The SASC bill, according to a summary, also would:

– require the Navy “restructure plans to replace the canceled Expeditionary Fighting Vehicle System and to complete analysis of the Amphibious Combat Vehicle alternatives before launching into a Marine Personnel Carrier acquisition program;”

– authorize requested funding for developing the future Army Ground Combat Vehicle and Air Force bomber;

– mandate the defense secretary transfer the Air Force C-12 Liberty intelligence, surveillance, and reconnaissance aircraft to the Army; and

– trim proposed funding for F/A-18E/F aircraft ($495 million cut), the KC-46A tanker ($127.1 million), light-attack-armed-reconnaissance aircraft ($158.5 million), Enhanced Medium Altitude Reconnaissance and Surveillance System aircraft ($451.9 million), Brigade Combat Team Modernization projects ($192.3 million), Joint Tactical Radio System radios ($200 million ), and the Joint Improvised Explosive Device Defeat Organization ($265 million in the war-funding account).

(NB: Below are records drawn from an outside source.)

Lemma mul_mono_r (c y y' : float) :
  fin c -> fin y -> fin y' -> 0 <= ord c -> 0 <= ord y <= ord y' ->
  rnd (ord c * ord y') (2 ^ 149) < 2 ^ 277 ->
  fin (c *! y) /\ 0 <= ord (c *! y) <= rnd (ord c * ord y') (2 ^ 149).
Proof.
  intros Fc Fy Fy' Hc Hy B.
  assert (M : rnd (ord c * ord y) (2 ^ 149) <= rnd (ord c * ord y') (2 ^ 149))
    by (apply rnd_mono; nia).
  destruct (mul_ord c y Fc Fy Hc ltac:(lia) ltac:(lia)) as [F O].
  split; [exact F|]. rewrite O. split; [apply rnd_nonneg; nia|exact M].
Qed.

Lemma srnd_small (N : Z) : Z.abs N <= 2 ^ 200 -> rnd (Z.abs N) 1 < 2 ^ 277.
Proof.
  intros H. pose proof (rnd_mono (Z.abs N) (2 ^ 200) 1 ltac:(lia) ltac:(lia)) as M.
  replace (rnd (2 ^ 200) 1) with (2 ^ 200) in M by closed.
  assert (2 ^ 200 < 2 ^ 277) by closed. lia.
Qed.

Lemma add_small (x y : float) :
  fin x -> fin y -> Z.abs (ord x + ord y) <= 2 ^ 200 ->
  fin (x +! y) /\ ord (x +! y) = srnd (ord x + ord y).
Proof. intros Fx Fy H. apply add_ord; auto. apply srnd_small; exact H. Qed.

Lemma sub_small (x y : float) :
  fin x -> fin y -> Z.abs (ord x - ord y) <= 2 ^ 200 ->
  fin (x -! y) /\ ord (x -! y) = srnd (ord x - ord y).
Proof. intros Fx Fy H. apply sub_ord; auto. apply srnd_small; exact H. Qed.

(** With gradual underflow a difference is negative as soon as the first
    operand is below the second: [x < y] gives [x - y < 0]. *)
Lemma sub_negative (x y : float) :
  valid x = true -> valid y = true -> (x <! y) = true -> (x -! y <! of_int 0) = true.
Proof.
  intros Vx Vy L. change (of_int 0) with (S754_zero false).
  destruct x as [sx|sx| |sx mx ex]; destruct y as [sy|sy| |sy my ey];
    try discriminate L;
    try (destruct sx; try discriminate L; destruct sy; try discriminate L; reflexivity);
    try (destruct sx; try discriminate L; reflexivity);
    try (destruct sy; try discriminate L; reflexivity).
  assert (Fx : fin (S754_finite sx mx ex)) by (split; auto).
  assert (Fy : fin (S754_finite sy my ey)) by (split; auto).
  rewrite (ltb_fin _ _ Fx Fy) in L. apply Z.ltb_lt in L.
  apply (srounds_negative _ _ _ (sub_finite_spec sx sy mx my ex ey Vx Vy)). lia.
Qed.

(** ** The scene builder *)

(** C6: the scene has exactly 8 entities; the first 4 are stationary at
    height -0.5 with x-coordinates -0.7 + i*0.45 for i = 0..3, the last 4 are
    moving and share the start position (-1.2, 0.2, 0). *)
Theorem generateRectangles_scene :
  length Main.generateRectangles = 8%nat /\
  map isStationary (firstn 4 Main.generateRectangles) = [true; true; true; true] /\
  ys_of (firstn 4 Main.generateRectangles) = repeat (neg (dec 5 10)) 4 /\
  xs_of (firstn 4 Main.generateRectangles)
    = map (fun i => neg (dec 7 10) +! of_int i *! dec 45 100) [0; 1; 2; 3] /\
  map isStationary (skipn 4 Main.generateRectangles) = [false; false; false; false] /\
  map position (skipn 4 Main.generateRectangles)
    = repeat (Vec3 (neg (dec 12 10)) (dec 2 10) (of_int 0)) 4.
Proof. repeat split; vm_compute; reflexivity. Qed.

The SASC legislation contains an array of acquisition-policy provisions, including changes to the congressional reporting requirement for so-called Nunn-McCurdy cost breaches in weapon systems that result from changes in the quantities of systems the Pentagon buys. The measure also creates a new “Joint Urgent Operational Need Fund” to allow the Pentagon to quickly buy equipment requested by troops in the battlefield.

Levin lamented to reporters yesterday that the White House has not given the SASC any guideline for how much it wants reduced from its FY ‘12 request for a $553 billion base budget and $117.8 billion war-funding plan. Since the Pentagon submitted those requests to Congress in February, President Barack Obama has said he wants to cut $400 billion in security spending by 2023.

The SASC is calling for trimming the Pentagon’s base budget request by $5.9 billion and war funding by $537 million.